Task statement:
Every entry in the data below needs to be repeated exactly.

Extracted data:
* * * * * * *

(* ===== verification/OutboxClient.v ===== *)
(** The client with a durable outbox: the outbox paths of [packages/client/src/client.ts] and the drain of
    [packages/client/src/outbox-drain.ts]. What the client does without one is in [Client]; its state is the field [base] here. The
    store is a [memoryOutbox] other tabs may share. A continuation of a promise or a microtask is a pending job, and any pending job may run next: the
    theorems hold for every order the event loop can choose. A lock request is granted when the job that takes the lead runs. The digest of a
    token, the clock and the minted client ids are arguments. *)
From S2P Require Import Prelude Numbers Values Json IndexKeys Ranges DocStore QueryEngine Subscriptions DiffSync SessionFlow ClientStore Reconciler Client ExactlyOnce Outbox.

(** ** The drain's own state *)
Record Drain := {
  started : bool; leader : bool; stopped : bool; paused : bool; hydrated : bool;
  active : option (list (jsstr * PendingMutation)); flushScheduling : bool; transientAttempts : Z; intervalOn : bool;
  backoffTimers : list nat;     (** the backoff timers that have not fired *)
  backoffTimer : option nat;    (** the one [stop] and [onTransportClosed] can clear *)
  nextTimer : nat }.
Definition new_Drain : Drain :=
  {| started := false; leader := false; stopped := false; paused := false; hydrated := false; active := None; flushScheduling := false;
     transientAttempts := 0; intervalOn := false; backoffTimers := []; backoffTimer := None; nextTimer := 0 |}.

Definition with_flags (d : Drain) (st le sp pa hy : bool) : Drain :=
  {| started := st; leader := le; stopped := sp; paused := pa; hydrated := hy; active := active d; flushScheduling := flushScheduling d;
     transientAttempts := transientAttempts d; intervalOn := intervalOn d; backoffTimers := backoffTimers d; backoffTimer := backoffTimer d; nextTimer := nextTimer d |}.
Definition with_active (d : Drain) (a : option (list (jsstr * PendingMutation))) : Drain :=
  {| started := started d; leader := leader d; stopped := stopped d; paused := paused d; hydrated := hydrated d; active := a;
     flushScheduling := flushScheduling d; transientAttempts := transientAttempts d; intervalOn := intervalOn d;
     backoffTimers := backoffTimers d; backoffTimer := backoffTimer d; nextTimer := nextTimer d |}.
Definition with_pace (d : Drain) (fs : bool) (n : Z) (iv : bool) : Drain :=
  {| started := started d; leader := leader d; stopped := stopped d; paused := paused d; hydrated := hydrated d; active := active d;
     flushScheduling := fs; transientAttempts := n; intervalOn := iv;
     backoffTimers := backoffTimers d; backoffTimer := backoffTimer d; nextTimer := nextTimer d |}.
Definition with_timer (d : Drain) (ts : list nat) (h : option nat) (n : nat) : Drain :=
  {| started := started d; leader := leader d; stopped := stopped d; paused := paused d; hydrated := hydrated d; active := active d;
     flushScheduling := flushScheduling d; transientAttempts := transientAttempts d; intervalOn := intervalOn d;
     backoffTimers := ts; backoffTimer := h; nextTimer := n |}.
(** [clearTimeout(this.backoffTimer); this.backoffTimer = undefined] *)
Definition clear_backoff (d : Drain) : Drain :=
  match backoffTimer d with
  | Some t => with_timer d (filter (λ x, x ≠ t) (backoffTimers d)) None (nextTimer d)
  | None => d
  end.

Inductive OutboxBroadcastMessage :=
  | BEnqueued
  | BSettled (clientId : jsstr) (seq commitTs : Z)
  | BFailed (clientId : jsstr) (seq : Z) (code : option jsstr) (message : jsstr).

(** What is waiting in the event loop. *)
Inductive job :=
  | JLead                                                     (** [becomeLeader], once the lock is granted *)
  | JHydrate (es : list OutboxEntry)                          (** [hydrateOnce] after [loadAll] *)
  | JPruneList (ids : list jsstr)                             (** [pruneDeadMeta] after [listMetaClientIds] *)
  | JPrune (current : jsstr) (live ids : list jsstr)          (** its loop, after a [deleteMeta] *)
  | JLeadTail                                                 (** [becomeLeader] after [hydrateOnce] *)
  | JDrain                                                    (** [nudge]'s microtask *)
  | JFlush                                                    (** [maybeDrainNext] after [whenBaselineAdopted] *)
  | JAppended (rid : jsstr)                                   (** an [append] resolved *)
  | JChanged                                                  (** another write resolved *)
  | JFingerprint (token : jsstr)                              (** [sha256Hex(token)] in [setAuth] *)
  | JUnmanaged (token : jsstr)                                (** the same in [setSessionFingerprint(null)] *)
  | JSession (key : jsstr)                                    (** [sha256Hex(key)] *)
  | JMint (n : Z)                                             (** [mintIdentity] after [getMeta] *)
  | JMinted (n : Z)                                           (** its result, in the constructor *)
  | JResetMint (fresh : jsstr) (n : Z) (dep : option jsstr) (info : jsstr * jsstr * Z * Z)
  | JResetMeta (fresh : jsstr) (info : jsstr * jsstr * Z * Z)
  | JResetDone (info : jsstr * jsstr * Z * Z)
  | JMirror (es : list OutboxEntry)                           (** [mirrorFromStore] after [loadAll] *)
  | JRefire (es : list OutboxEntry).                          (** [refireDurableFailures] after [loadAll] *)

Record Ident := {
  outboxClientId : jsstr; outboxNextSeq : Z; outboxOrderCounter : Z; outboxFingerprint : jsstr;
  sessionFingerprintKey : option jsstr }.
Record Shake := {
  outboxArmed : bool; outboxDeploymentId : option jsstr; outboxAwaitingBaseline : bool; outboxPendingDrops : list jsstr;
  baselineWaiters : nat; outboxConnectSent : bool }.
Record Obs := {
  jobs : list job; failures : list (jsstr * Z * jsstr * OutboxEntryError); posts : list OutboxBroadcastMessage;
  resets : list (jsstr * jsstr * Z * Z); mirrorInFlight : bool; mirrorRerun : bool }.
Record OClient := { base : Client; store : OutboxStorage; ident : Ident; shake : Shake; drain : Drain; obs : Obs }.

* * * * * * *

Result below:
(* ===== verification/OutboxClient.v ===== *)
(** The client with a durable outbox: the outbox paths of [packages/client/src/client.ts] and the drain of
    [packages/client/src/outbox-drain.ts]. What the client does without one is in [Client]; its state is the field [base] here. The
    store is a [memoryOutbox] other tabs may share. A continuation of a promise or a microtask is a pending job, and any pending job may run next: the
    theorems hold for every order the event loop can choose. A lock request is granted when the job that takes the lead runs. The digest of a
    token, the clock and the minted client ids are arguments. *)
From S2P Require Import Prelude Numbers Values Json IndexKeys Ranges DocStore QueryEngine Subscriptions DiffSync SessionFlow ClientStore Reconciler Client ExactlyOnce Outbox.

(** ** The drain's own state *)
Record Drain := {
  started : bool; leader : bool; stopped : bool; paused : bool; hydrated : bool;
  active : option (list (jsstr * PendingMutation)); flushScheduling : bool; transientAttempts : Z; intervalOn : bool;
  backoffTimers : list nat;     (** the backoff timers that have not fired *)
  backoffTimer : option nat;    (** the one [stop] and [onTransportClosed] can clear *)
  nextTimer : nat }.
Definition new_Drain : Drain :=
  {| started := false; leader := false; stopped := false; paused := false; hydrated := false; active := None; flushScheduling := false;
     transientAttempts := 0; intervalOn := false; backoffTimers := []; backoffTimer := None; nextTimer := 0 |}.

Definition with_flags (d : Drain) (st le sp pa hy : bool) : Drain :=
  {| started := st; leader := le; stopped := sp; paused := pa; hydrated := hy; active := active d; flushScheduling := flushScheduling d;
     transientAttempts := transientAttempts d; intervalOn := intervalOn d; backoffTimers := backoffTimers d; backoffTimer := backoffTimer d; nextTimer := nextTimer d |}.
Definition with_active (d : Drain) (a : option (list (jsstr * PendingMutation))) : Drain :=
  {| started := started d; leader := leader d; stopped := stopped d; paused := paused d; hydrated := hydrated d; active := a;
     flushScheduling := flushScheduling d; transientAttempts := transientAttempts d; intervalOn := intervalOn d;
     backoffTimers := backoffTimers d; backoffTimer := backoffTimer d; nextTimer := nextTimer d |}.
Definition with_pace (d : Drain) (fs : bool) (n : Z) (iv : bool) : Drain :=
  {| started := started d; leader := leader d; stopped := stopped d; paused := paused d; hydrated := hydrated d; active := active d;
     flushScheduling := fs; transientAttempts := n; intervalOn := iv;
     backoffTimers := backoffTimers d; backoffTimer := backoffTimer d; nextTimer := nextTimer d |}.
Definition with_timer (d : Drain) (ts : list nat) (h : option nat) (n : nat) : Drain :=
  {| started := started d; leader := leader d; stopped := stopped d; paused := paused d; hydrated := hydrated d; active := active d;
     flushScheduling := flushScheduling d; transientAttempts := transientAttempts d; intervalOn := intervalOn d;
     backoffTimers := ts; backoffTimer := h; nextTimer := n |}.
(** [clearTimeout(this.backoffTimer); this.backoffTimer = undefined] *)
Definition clear_backoff (d : Drain) : Drain :=
  match backoffTimer d with
  | Some t => with_timer d (filter (λ x, x ≠ t) (backoffTimers d)) None (nextTimer d)
  | None => d
  end.

Inductive OutboxBroadcastMessage :=
  | BEnqueued
  | BSettled (clientId : jsstr) (seq commitTs : Z)
  | BFailed (clientId : jsstr) (seq : Z) (code : option jsstr) (message : jsstr).

(** What is waiting in the event loop. *)
Inductive job :=
  | JLead                                                     (** [becomeLeader], once the lock is granted *)
  | JHydrate (es : list OutboxEntry)                          (** [hydrateOnce] after [loadAll] *)
  | JPruneList (ids : list jsstr)                             (** [pruneDeadMeta] after [listMetaClientIds] *)
  | JPrune (current : jsstr) (live ids : list jsstr)          (** its loop, after a [deleteMeta] *)
  | JLeadTail                                                 (** [becomeLeader] after [hydrateOnce] *)
  | JDrain                                                    (** [nudge]'s microtask *)
  | JFlush                                                    (** [maybeDrainNext] after [whenBaselineAdopted] *)
  | JAppended (rid : jsstr)                                   (** an [append] resolved *)
  | JChanged                                                  (** another write resolved *)
  | JFingerprint (token : jsstr)                              (** [sha256Hex(token)] in [setAuth] *)
  | JUnmanaged (token : jsstr)                                (** the same in [setSessionFingerprint(null)] *)
  | JSession (key : jsstr)                                    (** [sha256Hex(key)] *)
  | JMint (n : Z)                                             (** [mintIdentity] after [getMeta] *)
  | JMinted (n : Z)                                           (** its result, in the constructor *)
  | JResetMint (fresh : jsstr) (n : Z) (dep : option jsstr) (info : jsstr * jsstr * Z * Z)
  | JResetMeta (fresh : jsstr) (info : jsstr * jsstr * Z * Z)
  | JResetDone (info : jsstr * jsstr * Z * Z)
  | JMirror (es : list OutboxEntry)                           (** [mirrorFromStore] after [loadAll] *)
  | JRefire (es : list OutboxEntry).                          (** [refireDurableFailures] after [loadAll] *)

Record Ident := {
  outboxClientId : jsstr; outboxNextSeq : Z; outboxOrderCounter : Z; outboxFingerprint : jsstr;
  sessionFingerprintKey : option jsstr }.
Record Shake := {
  outboxArmed : bool; outboxDeploymentId : option jsstr; outboxAwaitingBaseline : bool; outboxPendingDrops : list jsstr;
  baselineWaiters : nat; outboxConnectSent : bool }.
Record Obs := {
  jobs : list job; failures : list (jsstr * Z * jsstr * OutboxEntryError); posts : list OutboxBroadcastMessage;
  resets : list (jsstr * jsstr * Z * Z); mirrorInFlight : bool; mirrorRerun : bool }.
Record OClient := { base : Client; store : OutboxStorage; ident : Ident; shake : Shake; drain : Drain; obs : Obs }.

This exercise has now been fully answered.